Prompt:
Lines before the one containing "From Stdlib Require Import SpecFloat." are left out; return that line and every line after it exactly, through the end of the data below.

Working data:
(* ===== verification/Rewirer.v ===== *)
(** The rewirer: [enterprise/internal/batches/rewirer/rewirer.go], which turns the
    matching of changeset specs to changesets into new and updated changesets for
    the reconciler.  [DefaultReconcilerEnqueueState] reads the site configuration:
    its value is the argument [enqueueState]. *)
From S2P Require Import Prelude GoStr GoLib GoMap Changesets ChangesetHistory.

Record RewirerMapping := MkMapping {
  m_ChangesetSpec : option ChangesetSpec;
  m_Changeset : option Changeset;
  m_RepoID : Z;
  m_Repo : option Repo
}.

Inductive rewire_error := RepoNotFoundErr (id : Z) | ErrRepoNotSupported (serviceType repoName : gostring).

Definition checkRepoSupported (repo : Repo) : option rewire_error :=
  if IsRepoSupported (r_ServiceType repo) then None else Some (ErrRepoNotSupported (r_ServiceType repo) (r_Name repo)).

#[export] Instance spec_type_eq_dec : EqDecision ChangesetSpecType.
Proof. solve_decision. Defined.

Section Rewirer.
Context (enqueueState : ReconcilerState) (batchChangeID : Z).

Definition createChangesetForSpec (repo : Repo) (spec : ChangesetSpec) : Changeset :=
  let z := zeroChangeset in
  let newChangeset :=
    MkChangeset (c_ID z) (spec_BaseRepoID spec) (c_UpdatedAt z) (c_Metadata z) [MkAssoc batchChangeID false false false] (c_ExternalID z)
      (r_ServiceType repo) (c_ExternalForkName z) (c_ExternalForkNamespace z) (c_ExternalDeletedAt z) (c_ExternalState z)
      (c_ExternalReviewState z) (c_SyncState z) (c_DiffStatAdded z) (c_DiffStatDeleted z) batchChangeID (c_CurrentSpecID z)
      (c_PreviousSpecID z) Unpublished (c_UiPublicationState z) (c_ReconcilerState z) (c_FailureMessage z)
      (c_PreviousFailureMessage z) (c_SyncErrorMessage z) (c_NumResets z) (c_NumFailures z) (c_Closing z) (c_DetachedAt z) in
  ResetReconcilerState (SetCurrentSpec newChangeset spec) enqueueState.

Definition updateChangesetToNewSpec (c : Changeset) (spec : ChangesetSpec) : Changeset :=
  let c := if eqb (c_ReconcilerState c) Completed then set_PreviousSpecID c (c_CurrentSpecID c) else c in
  let c := SetCurrentSpec c spec in
  let c := Attach c batchChangeID in
  ResetReconcilerState c enqueueState.

Definition createTrackingChangeset (repo : Repo) (externalID : gostring) : Changeset :=
  let z := zeroChangeset in
  MkChangeset (c_ID z) (r_ID repo) (c_UpdatedAt z) (c_Metadata z) [MkAssoc batchChangeID false false false] externalID
    (r_ServiceType repo) (c_ExternalForkName z) (c_ExternalForkNamespace z) (c_ExternalDeletedAt z) (c_ExternalState z)
    (c_ExternalReviewState z) (c_SyncState z) (c_DiffStatAdded z) (c_DiffStatDeleted z) (c_OwnedByBatchChangeID z) (c_CurrentSpecID z)
    (c_PreviousSpecID z) Unpublished (c_UiPublicationState z) Queued (c_FailureMessage z) (c_PreviousFailureMessage z)
    (c_SyncErrorMessage z) (c_NumResets z) (c_NumFailures z) (c_Closing z) (c_DetachedAt z).

Definition attachTrackingChangeset (changeset : Changeset) : Changeset :=
  let changeset := Attach changeset batchChangeID in
  if (c_OwnedByBatchChangeID changeset =? 0)%Z && (eqb (c_ReconcilerState changeset) Errored || eqb (c_ReconcilerState changeset) Failed)
  then ResetReconcilerState changeset enqueueState
  else changeset.

Definition closeChangeset_rewire (changeset : Changeset) : Changeset :=
  let '(reset, changeset) :=
    if negb (c_CurrentSpecID changeset =? 0)%Z && (c_OwnedByBatchChangeID changeset =? batchChangeID)%Z && c_Published changeset then
      let changeset := if eqb (c_ReconcilerState changeset) Completed then set_PreviousSpecID changeset (c_CurrentSpecID changeset) else changeset in
      if negb (ArchivedIn changeset batchChangeID) then
        let changeset := (Archive changeset batchChangeID).2 in
        (true, if Closeable changeset then set_Closing changeset true else changeset)
      else (false, changeset)
    else Detach changeset batchChangeID in
  if reset then ResetReconcilerState changeset enqueueState else changeset.

(** A nil changeset is dereferenced when a mapping has neither a spec nor a
    changeset; a spec of another type maps to a nil changeset. *)
Fixpoint Rewire (mappings : list RewirerMapping) (newChangesets : list (option Changeset)) (updateChangesets : list Changeset)
    : run (result rewire_error (list (option Changeset) * list Changeset)) :=
  match mappings with
  | [] => Done (Ok (newChangesets, updateChangesets))
  | m :: mappings =>
      match m_ChangesetSpec m with
      | None =>
          match m_Repo m with
          | None => Rewire mappings newChangesets updateChangesets
          | Some _ =>
              match m_Changeset m with
              | None => Panics "nil pointer dereference: changeset"
              | Some changeset =>
                  if negb (AttachedTo changeset batchChangeID) then Rewire mappings newChangesets updateChangesets
                  else Rewire mappings newChangesets (updateChangesets ++ [closeChangeset_rewire changeset])
              end
          end
      | Some spec =>
          match m_Repo m with
          | None => Done (Err (RepoNotFoundErr (m_RepoID m)))
          | Some repo =>
              match checkRepoSupported repo with
              | Some err => Done (Err err)
              | None =>
                  match m_Changeset m with
                  | Some changeset =>
                      let changeset :=
                        if eqb (spec_Type spec) TypeExisting then attachTrackingChangeset changeset
                        else if eqb (spec_Type spec) TypeBranch then updateChangesetToNewSpec changeset spec
                        else changeset in
                      Rewire mappings newChangesets (updateChangesets ++ [changeset])
                  | None =>
                      let changeset :=
                        if eqb (spec_Type spec) TypeExisting then Some (createTrackingChangeset repo (spec_ExternalID spec))
                        else if eqb (spec_Type spec) TypeBranch then Some (createChangesetForSpec repo spec)
                        else None in
                      Rewire mappings (newChangesets ++ [changeset]) updateChangesets
                  end
              end
          end
      end
  end.
End Rewirer.
(* ===== verification/ReconcilerExamples.v ===== *)
(** A world in which the theorems about the reconciler apply: a GitHub repository
    and an instance of [Services] with it, whose failures can be chosen. *)
From stdpp Require Import sorting.
From S2P Require Import Prelude GoStr GoLib GoMap Changesets ChangesetHistory ReconcilerPlan ReconcilerFacts Reconciler ReconcilerRefine.
From S2P Require Import ReconcilerConverge Rewirer RewirerFacts.

Definition ex_repo : Repo := MkRepo 1 (str "github.com/a/b") TypeGitHub false.
Definition ex_spec : ChangesetSpec :=
  MkSpec 5 TypeBranch 1 0 1 [] (str "refs/heads/main") (str "refs/heads/fix") (str "Fix") (str "Body") (ValBool true) (str "diff") (str "msg")
    (str "ann") (str "ann@example.com") None.
Definition ex_batch_change : BatchChange := MkBatchChange 3 (str "fix") 0 7.
Definition ex_open : GitHubPullRequest :=
  MkGitHub (str "OPEN") false (str "Fix") (str "Body") (str "main") (str "b1") (str "fix") (str "h1") 10.

(** What the code host answers. *)
Record Answers := MkAnswers { on_push : option error; on_create : option error; on_load : option error; on_fork : bool }.
Definition all_well : Answers := MkAnswers None None None false.

Definition populate (err : option error) (cs : SourceChangeset) : Changeset * option error :=
  (match err with None => set_Metadata (s_Changeset cs) (GitHub ex_open) | Some _ => s_Changeset cs end, err).

(** The world is the list of the calls that write. *)
Definition ex_services (a : Answers) : Services := {|
  World := list gostring;
  time_Now w := (100%Z, w);
  Repos_Get _ w := (Ok ex_repo, w);
  GetChangeset _ _ _ w := (Err ErrNoResults, w);
  GetChangesetSpecByID _ w := (Ok ex_spec, w);
  GetBatchChange _ w := (Ok ex_batch_change, w);
  Namespace_Name _ _ w := (Ok (str "ann"), w);
  BatchChange_URL _ _ w := (Ok (str "https://sourcegraph.test/users/ann/batch-changes/fix"), w);
  UpdateRepo _ w := (None, w ++ [str "update repo"]);
  UpsertChangesetEvents _ w := (None, w);
  UpdateChangeset _ w := (None, w ++ [str "update changeset"]);
  Transact w := (None, w);
  tx_Done err w := (err, w);
  Enqueue t _ w := w ++ [t];
  CommitRequest := gostring;
  CreateCommitFromPatch r w := (on_push a, w ++ [str "push"]);
  ResolveRevision _ rev w := (Ok rev, w);
  git_Diff _ _ _ w := (Ok ([MkStat 2 1 0], None), w);
  Source := ();
  PushConfig := ();
  ForChangeset _ w := (Ok (), w);
  is_Draft _ := true;
  is_Archivable _ := true;
  is_Forkable _ := negb (on_fork a);
  GitserverPushConfig _ _ := Ok ();
  BuildCommitOpts _ _ _ s _ := spec_Diff s;
  IsArchivedPushError _ out := Contains out (str "archived");
  GetFork _ r _ _ w := (Ok r, w);
  LoadChangeset _ cs w := (populate (on_load a) cs, w);
  CreateChangeset _ cs w := (((populate (on_create a) cs).1, match on_create a with Some e => Err e | None => Ok false end), w ++ [str "create"]);
  CreateDraftChangeset _ cs w := (((populate (on_create a) cs).1, match on_create a with Some e => Err e | None => Ok false end), w ++ [str "create"]);
  UndraftChangeset _ cs w := (populate None cs, w ++ [str "undraft"]);
  svc_UpdateChangeset _ cs w := (populate None cs, w ++ [str "update"]);
  ReopenChangeset _ cs w := (populate None cs, w ++ [str "reopen"]);
  CloseChangeset _ cs w := (populate None cs, w ++ [str "close"]);
  ch_Events _ := Ok [];
  template_Execute body _ := Ok body
|}.

#[local] Existing Instance plain_runtime.

Lemma ex_frame a : @SourcesFrame (ex_services a).
Proof. split; intros; cbn; first [done|by destruct (on_load a)|by destruct (on_create a)]. Qed.

(** ** Publishing *)

Definition ex_new : Changeset := createChangesetForSpec Queued 3 ex_repo ex_spec.

(** The commit is pushed before the pull request is created, the changeset is saved, and the webhook is sent. *)
Example ex_publish : HandlerFunc (SV := ex_services all_well) ex_new [] =
  Done (None, [str "push"; str "create"; str "update changeset"; str "changeset:publish"]).
Proof. vm_compute. reflexivity. Qed.

Definition ex_published : Changeset :=
  match process (SV := ex_services all_well) ex_new [] with Done (_, ch, _) => ch | _ => zeroChangeset end.

Lemma process_refines_witness :
  intends (ExecutionOrder (Ops (DeterminePlan None (Some ex_spec) None ex_new).1)) (intent ex_new) (intent ex_published).
Proof.
  apply (process_refines (SV := ex_services all_well) ex_new [] None (Some ex_spec) [] (Some ChangesetPublish) ex_published
    [str "push"; str "create"; str "update changeset"]).
  - apply ex_frame.
  - reflexivity.
  - vm_compute. reflexivity.
  - intros i j a b Ha _ Hd. destruct i as [|[|]]; vm_compute in Ha; simplify_eq.
Defined.

Lemma reconciled_again_witness :
  Ops (DeterminePlan (Some ex_spec) (Some ex_spec) None
    (updateChangesetToNewSpec Queued 3 (set_ReconcilerState ex_published Completed) ex_spec)).1 = [].
Proof.
  apply (reconciled_again (SV := ex_services all_well) Queued 3 ex_new [] None ex_spec [] (Some ChangesetPublish) ex_published
    [str "push"; str "create"; str "update changeset"]).
  - apply ex_frame.
  - reflexivity.
  - constructor; [split; reflexivity|constructor].
  - reflexivity.
  - vm_compute. reflexivity.
  - vm_compute. reflexivity.
  - split; vm_compute; [discriminate|intros; discriminate].
Defined.

(** ** Failures *)

(** A failed creation is announced as a failed update. *)
Example ex_create_fails :
  exists e, HandlerFunc (SV := ex_services (MkAnswers None (Some (errorString (str "boom"))) None false)) ex_new [] =
    Done (Some e, [str "push"; str "create"; str "changeset:update_error"]).
Proof. eexists. vm_compute. reflexivity. Qed.

(** A patch that does not apply is not retried; a push to an archived repository marks the repository. *)
Definition ex_push_error (out : string) : error := CreateCommitFromPatchError (MkCommitError (str "b") (str "push failed") (str "git push") (str out)).

Example ex_does_not_apply :
  exists e ch w, process (SV := ex_services (MkAnswers (Some (ex_push_error "error: patch does not apply")) None None false)) ex_new [] =
    Done ((None, Some e), ch, w) /\ IsNonRetryable e = true.
Proof. eexists _, _, _. split; [vm_compute; reflexivity|reflexivity]. Qed.

Example ex_archived :
  exists e ch, process (SV := ex_services (MkAnswers (Some (ex_push_error "repository is archived")) None None false)) ex_new [] =
    Done ((None, Some e), ch, [str "push"; str "update repo"]) /\ IsNonRetryable e = true /\ c_ExternalState ch = ExternalReadOnly.
Proof. eexists _, _. split; [vm_compute; reflexivity|done]. Qed.

(** An undraft whose remote repository cannot be determined succeeds without a call to the code host. *)
Definition ex_fork_spec : ChangesetSpec :=
  MkSpec 5 TypeBranch 1 0 1 [] (str "refs/heads/main") (str "refs/heads/fix") (str "Fix") (str "Body") (ValBool true) (str "diff") (str "msg")
    (str "ann") (str "ann@example.com") (Some (str "forks")).
Example ex_undraft_swallows :
  let sv := ex_services (MkAnswers None None None true) in
  exists e, undraftChangeset (SV := sv) (MkExecutor (SV := sv) ex_new (Some ex_fork_spec) ex_repo None None []) =
    Done ((Some ChangesetUpdateError, None), e) /\ x_world (SV := sv) e = [].
Proof. eexists. split; vm_compute; reflexivity. Qed.

(** ** A planned detachment that is lost *)

(** Attached to its owner 3 and, marked to be detached, to 4; closed on the code host. *)
Definition ex_detach_reopen : Changeset :=
  set_ExternalState (set_PublicationState (set_BatchChanges ex_published
    [MkAssoc 3 false false false; MkAssoc 4 true false false]) Published) ExternalClosed.
Example ex_detach_lost :
  Ops (DeterminePlan (Some ex_spec) (Some ex_spec) None ex_detach_reopen).1 = [OpReopen].
Proof. vm_compute. reflexivity. Qed.

(** ** An archived changeset that is processed again *)

Definition ex_archived_changeset : Changeset :=
  set_ExternalState (set_BatchChanges ex_published (archive_assocs [MkAssoc 3 false true false])) ExternalClosed.
Example ex_archived_reopens :
  Ops (DeterminePlan (Some ex_spec) (Some ex_spec) None ex_archived_changeset).1 = [OpReopen].
Proof. vm_compute. reflexivity. Qed.

(** ** Rewiring *)

(** One spec is new; the published changeset has none any more. *)
Definition ex_mappings : list RewirerMapping :=
  [MkMapping (Some ex_spec) None 1 (Some ex_repo); MkMapping None (Some ex_published) 1 (Some ex_repo)].

Lemma Rewire_plans_witness :
  exists c, c ∈ [closeChangeset_rewire Queued 3 ex_published] /\ Ops (DeterminePlan None (Some ex_spec) None c).1 = [OpArchive; OpClose].
Proof.
  destruct (Rewire_plans Queued 3 ex_mappings [Some ex_new] [closeChangeset_rewire Queued 3 ex_published]) with
    (m := MkMapping None (Some ex_published) 1 (Some ex_repo)) as [_ H].
  - vm_compute. reflexivity.
  - apply list_elem_of_In. right. left. reflexivity.
  - destruct (H ex_published) as (c & Hc & Ha & _).
    + reflexivity.
    + exists ex_repo. reflexivity.
    + reflexivity.
    + vm_compute. reflexivity.
    + vm_compute. apply NoDup_singleton.
    + vm_compute. constructor; [split; reflexivity|constructor].
    + exists c. split; [exact Hc|]. apply Ha; [split; [|split; [|split]]; vm_compute; [discriminate|reflexivity..]|].
      vm_compute. split; [discriminate|right; split; discriminate].
Defined.
(* ===== verification/Float64.v ===== *)
(** Go's [float64] arithmetic on non-negative numbers, bit by bit with the
    binary64 format of [SpecFloat], and what is needed of its rounding: integers
    below 2^53 are exact, and a quotient, product or difference whose exact value
    is at most such an integer is still at most that integer after rounding, and
    the exact value of a quotient, product or difference is missed by at most a
    stated multiple of 2^-52. *)
From Stdlib Require Import SpecFloat.
From S2P Require Import Prelude GoStr GoLib GoMap.
#[local] Open Scope Z_scope.

(** ** Operations *)

Definition float64 : Type := spec_float.
Definition of_int (n : Z) : float64 := binary_normalize 53 1024 n 0 false.
Definition fmul : float64 -> float64 -> float64 := SFmul 53 1024.
Definition fdiv : float64 -> float64 -> float64 := SFdiv 53 1024.
Definition fsub : float64 -> float64 -> float64 := SFsub 53 1024.
Definition fabs : float64 -> float64 := SFabs.

(** What Go leaves to the platform: the integer that a float outside of the
    64-bit range is converted to. *)
Class FloatConversion := { outside_int64 : float64 -> Z }.

(** [int(f)] and [time.Duration(f)]: the fraction is cut off. *)
Definition to_int {F : FloatConversion} (f : float64) : Z :=
  match f with
  | S754_zero _ => 0
  | S754_finite s m e =>
      let v := cond_Zopp s (if 0 <=? e then Z.pos m * 2 ^ e else Z.pos m / 2 ^ (- e)) in
      if (- 2 ^ 63 <=? v) && (v <? 2 ^ 63) then v else outside_int64 f
  | _ => outside_int64 f
  end.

Solved exercise:
From Stdlib Require Import SpecFloat.
From S2P Require Import Prelude GoStr GoLib GoMap.
#[local] Open Scope Z_scope.

(** ** Operations *)

Definition float64 : Type := spec_float.
Definition of_int (n : Z) : float64 := binary_normalize 53 1024 n 0 false.
Definition fmul : float64 -> float64 -> float64 := SFmul 53 1024.
Definition fdiv : float64 -> float64 -> float64 := SFdiv 53 1024.
Definition fsub : float64 -> float64 -> float64 := SFsub 53 1024.
Definition fabs : float64 -> float64 := SFabs.

(** What Go leaves to the platform: the integer that a float outside of the
    64-bit range is converted to. *)
Class FloatConversion := { outside_int64 : float64 -> Z }.

(** [int(f)] and [time.Duration(f)]: the fraction is cut off. *)
Definition to_int {F : FloatConversion} (f : float64) : Z :=
  match f with
  | S754_zero _ => 0
  | S754_finite s m e =>
      let v := cond_Zopp s (if 0 <=? e then Z.pos m * 2 ^ e else Z.pos m / 2 ^ (- e)) in
      if (- 2 ^ 63 <=? v) && (v <? 2 ^ 63) then v else outside_int64 f
  | _ => outside_int64 f
  end.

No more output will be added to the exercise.